Transcribe exactly the lines that begin the material and continue through the line containing "side: the event-stream". Leave out whatever follows.
== == ==
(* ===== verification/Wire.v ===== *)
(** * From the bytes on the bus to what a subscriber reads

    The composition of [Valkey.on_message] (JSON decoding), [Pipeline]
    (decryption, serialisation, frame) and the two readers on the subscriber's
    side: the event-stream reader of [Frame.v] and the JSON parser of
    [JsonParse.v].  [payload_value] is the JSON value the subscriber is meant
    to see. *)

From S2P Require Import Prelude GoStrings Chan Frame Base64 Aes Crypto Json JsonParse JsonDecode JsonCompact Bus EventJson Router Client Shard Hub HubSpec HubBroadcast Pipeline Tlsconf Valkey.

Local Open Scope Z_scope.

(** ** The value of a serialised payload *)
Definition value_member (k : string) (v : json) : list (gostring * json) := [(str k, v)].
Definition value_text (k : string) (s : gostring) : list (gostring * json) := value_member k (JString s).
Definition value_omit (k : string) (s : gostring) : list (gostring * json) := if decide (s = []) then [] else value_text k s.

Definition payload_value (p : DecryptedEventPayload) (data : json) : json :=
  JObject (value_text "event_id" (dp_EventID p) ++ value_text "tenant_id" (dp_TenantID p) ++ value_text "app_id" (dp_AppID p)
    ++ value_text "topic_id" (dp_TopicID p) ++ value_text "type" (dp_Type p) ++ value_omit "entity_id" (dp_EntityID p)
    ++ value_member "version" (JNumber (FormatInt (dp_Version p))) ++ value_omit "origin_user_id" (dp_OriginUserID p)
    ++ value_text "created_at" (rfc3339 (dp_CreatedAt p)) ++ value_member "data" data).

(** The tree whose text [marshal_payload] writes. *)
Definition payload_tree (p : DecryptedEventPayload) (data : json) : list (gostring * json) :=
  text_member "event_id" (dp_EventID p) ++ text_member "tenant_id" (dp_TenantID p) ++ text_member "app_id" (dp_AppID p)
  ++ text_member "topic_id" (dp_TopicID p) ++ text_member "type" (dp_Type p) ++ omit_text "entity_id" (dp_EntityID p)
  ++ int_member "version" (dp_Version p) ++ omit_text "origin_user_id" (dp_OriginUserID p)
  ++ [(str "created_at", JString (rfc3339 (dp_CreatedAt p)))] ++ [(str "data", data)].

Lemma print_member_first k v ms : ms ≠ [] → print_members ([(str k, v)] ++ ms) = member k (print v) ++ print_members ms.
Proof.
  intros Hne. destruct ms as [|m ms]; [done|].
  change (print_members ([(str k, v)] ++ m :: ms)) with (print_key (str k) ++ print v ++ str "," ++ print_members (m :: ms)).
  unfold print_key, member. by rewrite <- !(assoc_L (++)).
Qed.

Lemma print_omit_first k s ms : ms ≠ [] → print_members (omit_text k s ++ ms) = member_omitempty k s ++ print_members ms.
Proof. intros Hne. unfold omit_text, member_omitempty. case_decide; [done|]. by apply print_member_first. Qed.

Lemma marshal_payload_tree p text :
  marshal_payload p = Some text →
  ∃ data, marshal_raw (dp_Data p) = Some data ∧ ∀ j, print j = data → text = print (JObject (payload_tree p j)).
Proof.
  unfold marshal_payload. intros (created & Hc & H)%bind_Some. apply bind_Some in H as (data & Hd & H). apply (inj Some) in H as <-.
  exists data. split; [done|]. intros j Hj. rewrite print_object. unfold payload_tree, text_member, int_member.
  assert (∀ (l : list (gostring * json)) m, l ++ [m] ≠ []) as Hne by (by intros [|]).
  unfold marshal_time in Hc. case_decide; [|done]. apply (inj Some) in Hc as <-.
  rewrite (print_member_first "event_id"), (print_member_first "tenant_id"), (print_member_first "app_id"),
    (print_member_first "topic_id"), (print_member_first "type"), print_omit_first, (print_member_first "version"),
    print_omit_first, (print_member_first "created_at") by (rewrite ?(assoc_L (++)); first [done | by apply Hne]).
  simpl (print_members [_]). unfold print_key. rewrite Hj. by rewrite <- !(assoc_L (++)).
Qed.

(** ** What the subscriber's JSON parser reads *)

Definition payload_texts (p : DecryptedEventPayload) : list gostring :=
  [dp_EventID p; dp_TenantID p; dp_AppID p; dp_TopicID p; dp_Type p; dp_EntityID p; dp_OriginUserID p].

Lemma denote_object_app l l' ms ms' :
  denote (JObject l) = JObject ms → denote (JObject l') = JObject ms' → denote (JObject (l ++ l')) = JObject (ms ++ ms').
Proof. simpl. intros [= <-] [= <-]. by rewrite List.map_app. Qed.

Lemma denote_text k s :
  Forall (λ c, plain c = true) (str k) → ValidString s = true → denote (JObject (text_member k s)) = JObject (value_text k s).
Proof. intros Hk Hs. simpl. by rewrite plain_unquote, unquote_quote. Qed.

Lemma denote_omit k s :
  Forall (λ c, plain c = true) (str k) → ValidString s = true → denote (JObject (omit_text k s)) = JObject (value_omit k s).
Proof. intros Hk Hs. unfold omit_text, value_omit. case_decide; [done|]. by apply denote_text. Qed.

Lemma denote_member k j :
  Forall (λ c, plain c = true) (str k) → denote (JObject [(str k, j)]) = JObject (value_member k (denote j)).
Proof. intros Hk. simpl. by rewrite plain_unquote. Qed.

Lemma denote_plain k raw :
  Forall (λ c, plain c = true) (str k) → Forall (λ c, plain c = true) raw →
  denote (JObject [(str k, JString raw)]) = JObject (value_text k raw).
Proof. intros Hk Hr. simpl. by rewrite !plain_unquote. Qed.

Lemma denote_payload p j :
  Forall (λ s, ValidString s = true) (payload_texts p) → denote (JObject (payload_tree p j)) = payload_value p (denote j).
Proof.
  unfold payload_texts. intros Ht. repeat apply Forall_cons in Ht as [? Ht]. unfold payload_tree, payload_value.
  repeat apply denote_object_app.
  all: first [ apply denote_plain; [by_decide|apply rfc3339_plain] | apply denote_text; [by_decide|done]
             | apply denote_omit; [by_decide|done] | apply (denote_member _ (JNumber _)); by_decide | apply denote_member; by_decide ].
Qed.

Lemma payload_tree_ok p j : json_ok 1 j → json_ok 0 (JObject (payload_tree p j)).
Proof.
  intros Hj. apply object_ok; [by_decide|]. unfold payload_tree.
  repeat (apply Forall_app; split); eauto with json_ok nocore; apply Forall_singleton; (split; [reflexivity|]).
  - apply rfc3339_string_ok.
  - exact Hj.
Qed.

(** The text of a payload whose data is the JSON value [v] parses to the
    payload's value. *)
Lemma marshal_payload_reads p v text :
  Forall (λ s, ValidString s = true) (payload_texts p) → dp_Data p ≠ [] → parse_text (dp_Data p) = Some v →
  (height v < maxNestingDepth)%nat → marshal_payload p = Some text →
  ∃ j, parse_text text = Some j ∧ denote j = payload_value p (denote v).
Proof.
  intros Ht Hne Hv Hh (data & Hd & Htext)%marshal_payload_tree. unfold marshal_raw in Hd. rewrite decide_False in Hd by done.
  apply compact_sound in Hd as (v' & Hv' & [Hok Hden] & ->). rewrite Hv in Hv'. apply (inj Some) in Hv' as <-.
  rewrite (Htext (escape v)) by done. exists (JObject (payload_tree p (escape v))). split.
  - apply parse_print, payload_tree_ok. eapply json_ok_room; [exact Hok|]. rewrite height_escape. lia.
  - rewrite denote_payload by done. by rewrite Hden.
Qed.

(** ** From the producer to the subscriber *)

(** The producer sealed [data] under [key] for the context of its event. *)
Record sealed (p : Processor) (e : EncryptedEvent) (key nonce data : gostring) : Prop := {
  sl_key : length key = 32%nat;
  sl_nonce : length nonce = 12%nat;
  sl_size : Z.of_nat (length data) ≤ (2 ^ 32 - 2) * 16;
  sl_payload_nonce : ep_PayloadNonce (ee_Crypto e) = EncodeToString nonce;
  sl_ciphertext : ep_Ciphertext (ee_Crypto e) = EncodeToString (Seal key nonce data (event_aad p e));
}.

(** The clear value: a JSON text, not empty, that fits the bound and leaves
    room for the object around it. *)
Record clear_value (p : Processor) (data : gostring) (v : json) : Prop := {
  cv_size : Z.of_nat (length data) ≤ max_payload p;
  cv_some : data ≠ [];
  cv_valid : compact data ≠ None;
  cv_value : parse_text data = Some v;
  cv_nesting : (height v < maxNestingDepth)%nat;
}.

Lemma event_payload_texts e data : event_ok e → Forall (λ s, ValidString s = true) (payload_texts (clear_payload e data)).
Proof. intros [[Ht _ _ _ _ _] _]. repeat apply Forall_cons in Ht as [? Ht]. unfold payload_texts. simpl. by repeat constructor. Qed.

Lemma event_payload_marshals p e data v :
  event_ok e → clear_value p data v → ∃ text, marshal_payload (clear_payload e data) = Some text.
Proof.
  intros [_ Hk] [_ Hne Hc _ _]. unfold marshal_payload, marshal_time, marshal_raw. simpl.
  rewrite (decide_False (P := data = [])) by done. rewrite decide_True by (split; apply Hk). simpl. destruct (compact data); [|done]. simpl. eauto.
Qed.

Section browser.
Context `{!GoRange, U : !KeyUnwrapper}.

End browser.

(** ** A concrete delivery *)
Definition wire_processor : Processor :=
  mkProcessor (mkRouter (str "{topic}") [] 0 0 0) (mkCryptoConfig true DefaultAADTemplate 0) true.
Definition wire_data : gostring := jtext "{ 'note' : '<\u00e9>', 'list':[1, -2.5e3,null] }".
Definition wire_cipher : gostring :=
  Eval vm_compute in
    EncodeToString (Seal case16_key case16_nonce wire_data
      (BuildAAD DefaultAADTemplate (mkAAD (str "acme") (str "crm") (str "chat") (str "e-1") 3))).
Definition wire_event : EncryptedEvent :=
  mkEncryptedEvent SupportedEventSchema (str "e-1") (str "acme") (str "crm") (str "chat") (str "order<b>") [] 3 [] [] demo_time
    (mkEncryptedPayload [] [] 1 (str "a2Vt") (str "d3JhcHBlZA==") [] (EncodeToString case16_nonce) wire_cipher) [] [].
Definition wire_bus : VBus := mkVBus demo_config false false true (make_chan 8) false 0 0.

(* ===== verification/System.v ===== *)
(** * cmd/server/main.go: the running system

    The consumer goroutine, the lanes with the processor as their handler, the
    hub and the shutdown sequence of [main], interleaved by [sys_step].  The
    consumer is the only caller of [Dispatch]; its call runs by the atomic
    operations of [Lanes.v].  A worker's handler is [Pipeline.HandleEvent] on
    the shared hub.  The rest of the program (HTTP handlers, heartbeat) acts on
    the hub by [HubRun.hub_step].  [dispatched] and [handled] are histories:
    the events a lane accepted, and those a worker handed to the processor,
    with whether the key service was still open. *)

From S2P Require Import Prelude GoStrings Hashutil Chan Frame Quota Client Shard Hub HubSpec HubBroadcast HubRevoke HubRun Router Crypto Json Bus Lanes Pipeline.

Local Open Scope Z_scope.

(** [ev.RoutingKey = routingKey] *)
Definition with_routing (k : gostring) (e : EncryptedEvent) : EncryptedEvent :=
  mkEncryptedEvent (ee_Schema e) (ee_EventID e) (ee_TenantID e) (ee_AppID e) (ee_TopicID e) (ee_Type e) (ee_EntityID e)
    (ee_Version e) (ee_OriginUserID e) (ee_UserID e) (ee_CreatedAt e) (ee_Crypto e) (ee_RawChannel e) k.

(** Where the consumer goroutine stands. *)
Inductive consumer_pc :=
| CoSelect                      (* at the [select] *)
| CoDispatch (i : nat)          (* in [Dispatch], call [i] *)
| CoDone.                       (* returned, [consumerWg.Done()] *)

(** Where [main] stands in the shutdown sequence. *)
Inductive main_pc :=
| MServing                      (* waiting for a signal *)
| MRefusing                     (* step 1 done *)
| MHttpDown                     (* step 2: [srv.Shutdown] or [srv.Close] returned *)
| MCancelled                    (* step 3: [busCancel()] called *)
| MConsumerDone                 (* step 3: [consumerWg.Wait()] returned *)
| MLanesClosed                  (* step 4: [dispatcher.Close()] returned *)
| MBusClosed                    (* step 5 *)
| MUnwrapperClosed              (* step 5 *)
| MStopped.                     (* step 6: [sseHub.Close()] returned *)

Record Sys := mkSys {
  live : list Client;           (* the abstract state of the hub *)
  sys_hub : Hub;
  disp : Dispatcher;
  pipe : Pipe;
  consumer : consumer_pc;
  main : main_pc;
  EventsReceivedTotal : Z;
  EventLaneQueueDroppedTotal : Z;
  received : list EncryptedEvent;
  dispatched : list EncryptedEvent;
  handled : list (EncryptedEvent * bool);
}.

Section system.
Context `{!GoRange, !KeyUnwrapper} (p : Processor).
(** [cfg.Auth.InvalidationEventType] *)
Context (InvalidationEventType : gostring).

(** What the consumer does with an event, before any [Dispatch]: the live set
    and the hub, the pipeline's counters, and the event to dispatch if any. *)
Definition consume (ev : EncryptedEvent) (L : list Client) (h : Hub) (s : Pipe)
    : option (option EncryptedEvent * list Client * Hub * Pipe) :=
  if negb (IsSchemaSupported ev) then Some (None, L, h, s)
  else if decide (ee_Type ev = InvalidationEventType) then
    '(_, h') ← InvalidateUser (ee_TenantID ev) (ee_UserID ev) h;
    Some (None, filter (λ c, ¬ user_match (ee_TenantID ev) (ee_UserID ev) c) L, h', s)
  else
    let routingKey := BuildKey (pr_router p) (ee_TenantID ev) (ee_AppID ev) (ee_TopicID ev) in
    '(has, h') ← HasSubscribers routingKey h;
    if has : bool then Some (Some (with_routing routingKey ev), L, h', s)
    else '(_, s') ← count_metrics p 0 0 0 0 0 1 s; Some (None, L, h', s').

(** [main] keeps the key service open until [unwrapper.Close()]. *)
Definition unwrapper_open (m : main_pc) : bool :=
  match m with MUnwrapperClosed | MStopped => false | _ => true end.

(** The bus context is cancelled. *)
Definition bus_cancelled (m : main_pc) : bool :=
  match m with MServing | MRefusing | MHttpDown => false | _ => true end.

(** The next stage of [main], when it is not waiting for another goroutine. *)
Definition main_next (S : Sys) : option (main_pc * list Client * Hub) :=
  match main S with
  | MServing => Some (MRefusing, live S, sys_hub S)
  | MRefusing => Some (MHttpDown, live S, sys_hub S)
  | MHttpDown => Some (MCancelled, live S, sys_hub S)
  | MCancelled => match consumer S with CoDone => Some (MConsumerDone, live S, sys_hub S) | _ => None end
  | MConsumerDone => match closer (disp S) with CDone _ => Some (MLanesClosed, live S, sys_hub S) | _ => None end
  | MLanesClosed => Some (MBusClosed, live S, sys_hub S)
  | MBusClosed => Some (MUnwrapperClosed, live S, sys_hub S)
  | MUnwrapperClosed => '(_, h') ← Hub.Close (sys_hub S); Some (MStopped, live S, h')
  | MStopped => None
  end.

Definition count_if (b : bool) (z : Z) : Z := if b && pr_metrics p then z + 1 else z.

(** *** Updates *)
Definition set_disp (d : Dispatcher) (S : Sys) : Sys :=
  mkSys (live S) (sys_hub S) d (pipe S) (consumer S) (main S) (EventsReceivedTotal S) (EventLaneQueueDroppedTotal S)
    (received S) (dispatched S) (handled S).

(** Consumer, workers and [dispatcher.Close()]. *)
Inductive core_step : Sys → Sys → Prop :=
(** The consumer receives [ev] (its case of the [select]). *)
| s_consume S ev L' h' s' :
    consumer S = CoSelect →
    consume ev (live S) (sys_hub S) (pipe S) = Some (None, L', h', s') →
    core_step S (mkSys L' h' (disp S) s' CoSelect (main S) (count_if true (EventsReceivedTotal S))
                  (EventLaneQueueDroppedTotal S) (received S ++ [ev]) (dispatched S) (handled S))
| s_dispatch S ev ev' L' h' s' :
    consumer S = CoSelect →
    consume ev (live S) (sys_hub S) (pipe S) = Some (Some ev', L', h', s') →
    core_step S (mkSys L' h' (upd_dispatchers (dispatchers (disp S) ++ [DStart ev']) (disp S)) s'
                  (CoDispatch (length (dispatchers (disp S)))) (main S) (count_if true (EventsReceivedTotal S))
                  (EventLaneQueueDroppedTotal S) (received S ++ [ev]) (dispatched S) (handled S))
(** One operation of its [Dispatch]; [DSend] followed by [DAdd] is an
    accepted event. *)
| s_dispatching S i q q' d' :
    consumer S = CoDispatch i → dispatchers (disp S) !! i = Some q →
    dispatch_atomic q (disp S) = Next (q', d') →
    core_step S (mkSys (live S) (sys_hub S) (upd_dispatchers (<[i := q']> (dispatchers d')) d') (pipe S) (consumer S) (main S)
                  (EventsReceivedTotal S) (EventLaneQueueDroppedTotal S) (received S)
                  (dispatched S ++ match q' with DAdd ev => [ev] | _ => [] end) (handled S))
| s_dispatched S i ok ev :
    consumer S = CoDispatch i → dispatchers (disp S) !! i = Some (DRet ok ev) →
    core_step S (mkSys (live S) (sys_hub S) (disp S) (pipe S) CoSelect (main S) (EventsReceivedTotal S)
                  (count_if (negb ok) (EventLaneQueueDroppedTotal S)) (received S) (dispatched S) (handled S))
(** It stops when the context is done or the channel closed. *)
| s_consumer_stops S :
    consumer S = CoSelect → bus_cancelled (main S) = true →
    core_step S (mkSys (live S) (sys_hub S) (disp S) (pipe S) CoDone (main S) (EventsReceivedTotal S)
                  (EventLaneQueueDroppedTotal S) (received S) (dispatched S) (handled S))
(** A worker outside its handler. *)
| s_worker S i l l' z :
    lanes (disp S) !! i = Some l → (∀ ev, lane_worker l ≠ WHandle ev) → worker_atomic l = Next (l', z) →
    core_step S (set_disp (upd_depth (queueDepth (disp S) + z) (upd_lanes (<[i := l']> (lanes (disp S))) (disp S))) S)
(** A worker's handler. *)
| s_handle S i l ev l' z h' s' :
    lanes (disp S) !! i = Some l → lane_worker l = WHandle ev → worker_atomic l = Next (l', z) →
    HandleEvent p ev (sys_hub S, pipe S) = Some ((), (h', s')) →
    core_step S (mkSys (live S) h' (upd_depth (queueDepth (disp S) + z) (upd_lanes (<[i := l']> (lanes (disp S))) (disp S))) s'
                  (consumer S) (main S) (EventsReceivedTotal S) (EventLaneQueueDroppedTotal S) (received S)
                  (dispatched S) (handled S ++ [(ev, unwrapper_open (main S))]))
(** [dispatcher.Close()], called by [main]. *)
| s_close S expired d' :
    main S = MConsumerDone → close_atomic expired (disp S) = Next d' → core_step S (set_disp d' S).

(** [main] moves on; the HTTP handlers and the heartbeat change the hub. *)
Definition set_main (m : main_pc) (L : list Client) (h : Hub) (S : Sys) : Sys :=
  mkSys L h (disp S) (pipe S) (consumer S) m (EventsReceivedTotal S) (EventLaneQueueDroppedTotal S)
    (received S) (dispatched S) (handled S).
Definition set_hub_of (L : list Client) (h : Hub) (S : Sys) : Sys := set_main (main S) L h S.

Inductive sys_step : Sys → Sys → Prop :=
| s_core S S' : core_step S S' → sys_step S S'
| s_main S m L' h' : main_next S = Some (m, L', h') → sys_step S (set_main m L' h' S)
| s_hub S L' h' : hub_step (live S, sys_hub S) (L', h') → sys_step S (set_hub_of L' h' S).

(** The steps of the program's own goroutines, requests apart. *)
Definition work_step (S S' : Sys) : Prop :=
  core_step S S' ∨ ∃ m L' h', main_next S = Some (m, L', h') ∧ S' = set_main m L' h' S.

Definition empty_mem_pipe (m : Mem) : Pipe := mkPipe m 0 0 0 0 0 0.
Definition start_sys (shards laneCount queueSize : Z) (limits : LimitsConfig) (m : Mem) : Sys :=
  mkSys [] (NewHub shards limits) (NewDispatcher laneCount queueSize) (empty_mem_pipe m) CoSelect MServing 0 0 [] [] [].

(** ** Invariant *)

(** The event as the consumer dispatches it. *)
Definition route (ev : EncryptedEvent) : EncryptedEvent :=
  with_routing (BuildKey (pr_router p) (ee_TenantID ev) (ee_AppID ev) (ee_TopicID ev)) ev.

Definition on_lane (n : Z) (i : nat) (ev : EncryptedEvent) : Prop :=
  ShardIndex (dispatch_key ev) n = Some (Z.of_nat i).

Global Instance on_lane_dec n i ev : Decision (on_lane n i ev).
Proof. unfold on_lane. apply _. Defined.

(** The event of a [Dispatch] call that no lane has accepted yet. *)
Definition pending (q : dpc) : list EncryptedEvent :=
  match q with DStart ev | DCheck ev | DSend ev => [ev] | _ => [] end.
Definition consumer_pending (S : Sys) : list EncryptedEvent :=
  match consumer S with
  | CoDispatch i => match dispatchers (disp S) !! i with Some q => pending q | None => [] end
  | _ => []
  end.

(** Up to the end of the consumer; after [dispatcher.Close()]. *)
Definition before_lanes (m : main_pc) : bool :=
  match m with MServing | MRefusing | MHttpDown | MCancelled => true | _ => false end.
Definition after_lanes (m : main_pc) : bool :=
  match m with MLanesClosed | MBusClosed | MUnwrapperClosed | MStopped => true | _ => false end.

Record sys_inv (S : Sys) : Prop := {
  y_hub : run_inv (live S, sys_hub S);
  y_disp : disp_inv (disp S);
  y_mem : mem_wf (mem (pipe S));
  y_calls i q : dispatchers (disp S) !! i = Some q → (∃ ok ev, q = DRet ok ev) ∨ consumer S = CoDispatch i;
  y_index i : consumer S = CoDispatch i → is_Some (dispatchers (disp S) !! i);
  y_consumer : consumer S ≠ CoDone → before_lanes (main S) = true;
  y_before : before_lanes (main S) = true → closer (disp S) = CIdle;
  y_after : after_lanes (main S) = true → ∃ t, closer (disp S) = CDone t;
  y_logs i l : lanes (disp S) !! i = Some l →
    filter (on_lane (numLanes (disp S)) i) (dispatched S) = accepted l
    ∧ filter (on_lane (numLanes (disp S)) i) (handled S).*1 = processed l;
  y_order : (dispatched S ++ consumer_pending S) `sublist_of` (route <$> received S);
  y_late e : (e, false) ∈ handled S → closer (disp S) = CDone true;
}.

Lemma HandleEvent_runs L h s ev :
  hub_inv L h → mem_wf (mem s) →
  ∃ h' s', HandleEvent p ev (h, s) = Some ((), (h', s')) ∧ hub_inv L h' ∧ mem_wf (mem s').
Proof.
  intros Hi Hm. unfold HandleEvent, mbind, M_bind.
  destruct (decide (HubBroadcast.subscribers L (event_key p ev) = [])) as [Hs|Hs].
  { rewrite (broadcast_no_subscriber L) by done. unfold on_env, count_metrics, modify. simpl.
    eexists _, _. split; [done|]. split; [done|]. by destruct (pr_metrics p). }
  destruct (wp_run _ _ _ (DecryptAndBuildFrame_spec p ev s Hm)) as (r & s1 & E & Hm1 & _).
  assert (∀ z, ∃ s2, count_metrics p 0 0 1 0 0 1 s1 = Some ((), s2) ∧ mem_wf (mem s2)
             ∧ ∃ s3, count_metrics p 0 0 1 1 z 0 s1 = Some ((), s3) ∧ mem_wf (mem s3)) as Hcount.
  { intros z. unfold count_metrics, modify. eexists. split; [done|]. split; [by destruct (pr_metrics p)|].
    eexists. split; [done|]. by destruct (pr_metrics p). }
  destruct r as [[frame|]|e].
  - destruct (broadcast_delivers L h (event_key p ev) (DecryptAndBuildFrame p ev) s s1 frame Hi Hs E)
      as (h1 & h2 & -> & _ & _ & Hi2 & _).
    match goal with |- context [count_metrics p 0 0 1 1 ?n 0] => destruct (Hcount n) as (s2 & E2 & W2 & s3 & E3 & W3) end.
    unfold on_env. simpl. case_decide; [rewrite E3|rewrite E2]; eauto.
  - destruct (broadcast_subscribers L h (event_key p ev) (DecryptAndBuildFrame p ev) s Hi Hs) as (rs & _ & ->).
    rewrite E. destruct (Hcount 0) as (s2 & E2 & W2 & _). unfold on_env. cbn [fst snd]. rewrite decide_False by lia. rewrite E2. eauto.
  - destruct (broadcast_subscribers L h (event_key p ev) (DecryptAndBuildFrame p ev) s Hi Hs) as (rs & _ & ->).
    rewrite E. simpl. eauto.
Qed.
== == ==
Answer to the problem —
(* ===== verification/Wire.v ===== *)
(** * From the bytes on the bus to what a subscriber reads

    The composition of [Valkey.on_message] (JSON decoding), [Pipeline]
    (decryption, serialisation, frame) and the two readers on the subscriber's
    side: the event-stream reader of [Frame.v] and the JSON parser of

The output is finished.